Thursday, October 23, 2014

Don't use ESAPI encoders in ColdFusion/Railo!

We came across this issue awhile ago at my place of work and I never posted anything about it.  I recently saw Jason Dean's notes from CFSummt about using ESAPI4CF for CF8/9 and it reminded me that I should point this out.

I do not recommend using the encoders in ESAPI or ESAPI4CF on ColdFusion 8.  This version of CF Server includes ESAPI v1.4.4 which had a documented concurrency issue around the encoders.  The encoder library was rewritten for ESAPI v2.x so I believe this was addressed.

We personally experienced this concurrency issue under ColdFusion 8 at my place of work.  The issue can arise is high volume applications and causes the thread to hang.  The only way we could find to recover from this hung thread was a CF server restart.

In the end, we ended up switching all of our encoder logic over to the OWASP Java Encoder project and have not had any issues with it.

So my recommendation - don't use ESAPI or ESAPI4CF encoders for CF8.

While we are on the subject I wanted to bring up the use of the ESAPI encoders for any CF/Railo version and yes, I am including the native encodeFor* functions added in CF10.  I say again, don't use them!  They are performance hogs!

While I was testing the Java Encoder alternative I did some performance testing comparing the ESAPI encoders to the Java Encoders.  Huge difference!  Now I will make it known that the Java Encoders are not as strict on HTML encoding everything outside of the low ASCII range, in fact it encodes very few characters.  But I put my trust in this project (which is an active project unlike ESAPI) that they know what they are doing and only encode what is necessary to ensure a safe browsing experience.  With that said, the numbers do not lie.  The Java Encoders were way faster than the ESAPI encoders in the majority of cases.

Keep in mind that the native encodeFor* functions added in CF10 and Railo are simply using the ESAPI encoders under the hood.  I performance tested against the native encoders as well and came away with the same results as testing directly against the ESAPI encoders - they are SLOW!  I am quite sure it is due to the excessive amount of characters it is attempting to encode OR that the library has not been maintained in quite awhile as no one is improving it.

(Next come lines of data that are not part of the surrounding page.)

(** * useBottomSheet: snap model, gesture engine, lifecycle and keydown registry

    A shallow embedding of [src/useBottomSheet.ts].

    Conventions of the embedding.

    - A JavaScript [number] in the engine state is a rational [Q]: a
      finite value, with exact arithmetic.  The local [dmin = Infinity] of
      the nearest-snap loops is an [option Q] whose [None] is [Infinity].
      Where the source divides, the divisor is either guarded by the source
      itself ([h ? ... : 0], [... || 1]) or required to be non-zero by the
      theorem that uses it.
    - Where a property depends on what lies outside the finite values or
      on rounding, the functions it reads are embedded a second time.
      [Num] adds [NaN] and the infinities, for the numbers a caller passes
      in (snap points, the index of [snapToIndex]) and for the offset the
      view draws.  The functions of section [Rounded] take the rounding of
      the arithmetic as a parameter: the identity gives the exact engine,
      [rnd64] the binary64 arithmetic of the program.
    - Vue refs and closure variables of one [useBottomSheet] call are the
      fields of the record [Sheet]; the module-level [let STACK_COUNT] is
      threaded explicitly, because every instance shares it.
    - [events.emit] appends to the field [events]; the newest event is last.
    - [requestAnimationFrame], [setTimeout], [transitionend] listeners and
      the continuation of an [await] are entries of the field [pending];
      [fire] runs one of them.
    - [watch(isOpen)] is not part of the functions that write [isOpen]: it
      is the step [flushWatch] of the record [Watched], which runs between
      tasks and whose animation frame emits [open] and [afterOpen].
    - The collaborators that never feed back into the engine state are
      left out: style injection, pointer capture, the inert root, the
      [no-select] class and scroll lock of the body, the history entry
      pushed at [open] and popped at [close], and the user hooks
      [onOpen], [onAfterOpen], [onClose], [onSnap],
      [onDragStart], [onDrag] and [onDragEnd], which the source calls inside
      [try]/[catch] next to the matching [events.emit].
    - The input handlers take what they read from the event and from the
      page as data: the answers of the DOM about the event target are
      fields of the event records, the geometry of scrollable elements is
      the field [dom] of [Gesture], [performance.now()] is the argument
      [now], read once per event, and [Math.atan2] is a parameter.
    - A computed ref is a function of the current state.  The two resize
      callbacks read [dragProgress] after the element height has changed,
      when the cached value can be that of an earlier state: they take the
      value read as an argument. *)

From Stdlib Require Import List Sorted Bool ZArith QArith Qminmax Qabs Qround
  Lia Lqa.
From Stdlib Require PrimFloat SpecFloat FloatOps Uint63.
Import ListNotations.

Local Open Scope Q_scope.

(** * Part I: the embedding *)

(** ** Numbers *)

(** [a < b] on numbers, as a boolean. *)
Definition Qltb (a b : Q) : bool := negb (Qle_bool b a).

(** [x ? a : b] for a number [x]: a number is truthy unless it is zero. *)
Definition truthy (x : Q) : bool := negb (Qeq_bool x 0).

(** [x || d] for a number [x]. *)
Definition or_else (x d : Q) : Q := if truthy x then x else d.

(** [function clamp01(x) { return Math.min(1, Math.max(0, x)); }] on a
    finite number; [clamp01J] below is the function on every number, with
    [clamp01(NaN) = NaN]. *)
Definition clamp01 (x : Q) : Q := Qmin 1 (Qmax 0 x).

(** Truncation toward zero, the first half of [ToInt32]. *)
Definition Qtrunc (x : Q) : Z := Z.quot (Qnum x) (Zpos (Qden x)).

(** [x | 0]: [ToInt32], truncation toward zero followed by the wrap into
    the signed 32-bit range. *)
Definition wrap32 (z : Z) : Z := ((z + 2 ^ 31) mod 2 ^ 32 - 2 ^ 31)%Z.
Definition toInt32 (x : Q) : Z := wrap32 (Qtrunc x).

(** ** Snap model *)

(** [new Set(xs)] followed by [Array.from]: the first occurrence of every
    value is kept, in insertion order. *)
Definition memQ (x : Q) (l : list Q) : bool := existsb (Qeq_bool x) l.

Fixpoint set_from (seen xs : list Q) : list Q :=
  match xs with
  | [] => []
  | x :: r => if memQ x seen then set_from seen r
              else x :: set_from (x :: seen) r
  end.

(** [.sort((a, b) => a - b)]: a stable ascending sort, here by insertion;
    an element passes exactly the elements strictly below it. *)
Fixpoint insert_asc (x : Q) (l : list Q) : list Q :=
  match l with
  | [] => [x]
  | y :: r => if Qltb y x then y :: insert_asc x r else x :: y :: r
  end.

Fixpoint sort_asc (l : list Q) : list Q :=
  match l with
  | [] => []
  | x :: r => insert_asc x (sort_asc r)
  end.

(** [function uniqSorted(arr)] *)
Definition uniqSorted (arr : list Q) : list Q :=
  sort_asc (set_from [] (map clamp01 arr)).

(** The [forEach] of [currentSnapIndex]: the accumulator is [(idx, dmin)]
    with [None] for [Infinity]; [i] is the index of the head of [pts].  The
    distance is the exact one; [nearest_fromR] below computes it with the
    rounding of the program. *)
Fixpoint nearest_from (p : Q) (pts : list Q) (i : nat) (acc : nat * option Q)
  : nat * option Q :=
  match pts with
  | [] => acc
  | sp :: r =>
      let d := Qabs (sp - p) in
      let better := match snd acc with
                    | None => true
                    | Some dmin => Qltb d dmin
                    end in
      nearest_from p r (S i) (if better then (i, Some d) else acc)
  end.

Definition nearestIndex (p : Q) (pts : list Q) : nat :=
  fst (nearest_from p pts 0%nat (0%nat, None)).

(** The [for] loop of [endDrag]: the accumulator is [(nearest, dmin, ni)].
    The distance is the exact one; [nearest_scanR] below computes it with
    the rounding of the program. *)
Fixpoint nearest_scan (p : Q) (pts : list Q) (i : nat)
  (acc : Q * option Q * nat) : Q * option Q * nat :=
  match pts with
  | [] => acc
  | pt :: r =>
      let d := Qabs (p - pt) in
      let better := match snd (fst acc) with
                    | None => true
                    | Some dmin => Qltb d dmin
                    end in
      nearest_scan p r (S i) (if better then (pt, Some d, i) else acc)
  end.

(** ** Types *)

(** [type CloseReason] *)
Inductive CloseReason :=
| programmatic | backdrop | esc | drag | internal | history.

(** The payloads of [EventMap], one constructor per event name. *)
Inductive Event :=
| EvOpen
| EvAfterOpen
| EvClose (reason : CloseReason)
| EvSnap (index : Z) (progress : Q)
| EvDragStart
| EvDrag (deltaY progress : Q)
| EvDragEnd (closed : bool).

(** What a call of the [onBeforeClose] hook comes to: it throws, or its
    value (a boolean or a promise of one) settles. *)
Inductive HookOutcome :=
| HookThrows
| HookResolves (ok : bool)
| HookRejects.

Inductive OpenAnimation := fromBottom | snapAnim | noAnim.

Inductive Axis := AxisX | AxisY.

(** The keys the built-in keydown behaviour tells apart. *)
Inductive Key :=
| KTab | KEscape | KArrowUp | KArrowDown | KHome | KEnd | KPageUp | KPageDown
| KOther.

(** The fields of a [KeyboardEvent] that the engine reads or writes. *)
Record KeyEvent := mkKeyEvent {
  key : Key;
  shiftKey : bool;
  defaultPrevented : bool
}.

(** What a dynamic keydown handler returns: [boolean | void], or it throws. *)
Inductive HandlerResult :=
| Returns (handled : option bool)
| Throws.

(** One call of a keydown handler, seen from the registry: whether it called
    [e.preventDefault()], which registrations it removed through their
    [off()] closures, and how it ended.  Calls back into the sheet through
    the [api] argument are not modelled. *)
Record HandlerOutcome := mkOutcome {
  ho_prevent : bool;
  ho_off : list nat;
  ho_result : HandlerResult
}.

(** [type KeydownReg]; [regs] holds references to these objects, so the
    registry keeps the objects in a store and the array as a list of ids. *)
Record KeydownReg := mkReg {
  reg_id : nat;
  handler : KeyEvent -> HandlerOutcome;
  priority : Q;
  once : bool;
  active : bool
}.

Record Registry := mkRegistry {
  objs : list KeydownReg;
  regs : list nat;
  seq : nat
}.

(** The options of [useBottomSheet] that the embedded functions read. *)
Record Config := mkConfig {
  closeThresholdPx : Q;
  closeThresholdRatio : Q;
  flingVelocityPxPerMs : Q;
  openAnimation : OpenAnimation;
  openAnimationExtraPx : Q;
  overdragUpPx : Q;
  overdragDownPx : Q;
  overdragDamping : Q;
  rememberLastSnapIndex : bool;
  initialSnapIndex : Q;
  snapPoints : list Q;
  trapFocus : bool;
  closeOnEsc : bool;
  onBeforeClose : option (CloseReason -> HookOutcome)
}.

(** The defaults of the destructuring at the top of [useBottomSheet]. *)
Definition defaultConfig : Config := {|
  closeThresholdPx := 120;
  closeThresholdRatio := 1 # 4;
  flingVelocityPxPerMs := 6 # 5;
  openAnimation := fromBottom;
  openAnimationExtraPx := 120;
  overdragUpPx := 80;
  overdragDownPx := 120;
  overdragDamping := 1 # 2;
  rememberLastSnapIndex := true;
  initialSnapIndex := 0;
  snapPoints := [0; 1];
  trapFocus := true;
  closeOnEsc := true;
  onBeforeClose := None
|}.

(** Deferred callbacks. *)
Inductive Task :=
| TPerformOpen
  (** [requestAnimationFrame(() => performOpenAnimation())] of [open] *)
| TSnapToIndex (index : Q)
  (** [requestAnimationFrame(() => snapToIndex(targetIndex, true))] *)
| TCloseFrame (h : Q) (reason : CloseReason)
  (** the animation-frame callback of [closeAnimated] *)
| TOnDone (reason : CloseReason)
  (** [onDone], armed both as [transitionend] listener and as fallback
      timer; its [done] flag lets it run once, so it is one entry *)
| TResumeClose (reason : CloseReason) (ok : option bool)
  (** the rest of [requestClose] after its [await]: [Some b] when the hook
      settled with [b], [None] when its promise rejected *)
| TOpened
  (** the animation-frame callback of the [isOpen] watcher, which emits
      [open] and [afterOpen] *).

(** The state of one [useBottomSheet] instance. *)
#[projections(primitive)]
Record Sheet := mkSheet {
  isOpen : bool;
  isAnimating : bool;
  sheetHeight : option Q;   (** [sheetRef.value?.offsetHeight] *)
  innerHeight : Q;          (** [window.innerHeight] *)
  reduceMotion : bool;
  translateY : Q;
  overUp : Q;
  dragging : bool;
  activePointerId : option Z;
  startY : Q;
  preDrag : bool;
  axisLocked : option Axis;
  lastY : Q;
  lastT : Q;
  vY : Q;
  stackIndex : option Z;
  lastSnapIndexMem : Q;
  snapPointsRef : list Q;
  inScroll : bool;          (** [dragOrigin.inScroll] *)
  focusables : list nat;    (** [focusablesIn(sheetRef.value)] *)
  activeElement : option nat; (** [document.activeElement] *)
  keydown : Registry;
  events : list Event;
  pending : list Task
}.

(** The state right after [useBottomSheet(opts)] returns. *)
Definition initialSheet (cfg : Config) : Sheet := {|
  isOpen := false; isAnimating := false;
  sheetHeight := None; innerHeight := 0; reduceMotion := false;
  translateY := 0; overUp := 0;
  dragging := false; activePointerId := None;
  startY := 0; preDrag := false; axisLocked := None;
  lastY := 0; lastT := 0; vY := 0;
  stackIndex := None;
  lastSnapIndexMem := initialSnapIndex cfg;
  snapPointsRef := snapPoints cfg;
  inScroll := false;
  focusables := []; activeElement := None;
  keydown := mkRegistry [] [] 0;
  events := []; pending := []
|}.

Regardless of the reason, my recommendation on ESAPI encoders overall - don't use them!  Choose the OWASP Java Encoder project as an alternative.

UPDATE 2015-03-30: The ESAPI for CFML project will be including a setting to allow you to use the Java Encoder project instead of the ESAPI encoders in the 2.x version which is still in development.  This will give you the flexibility to choose which encoder solution works best for your project.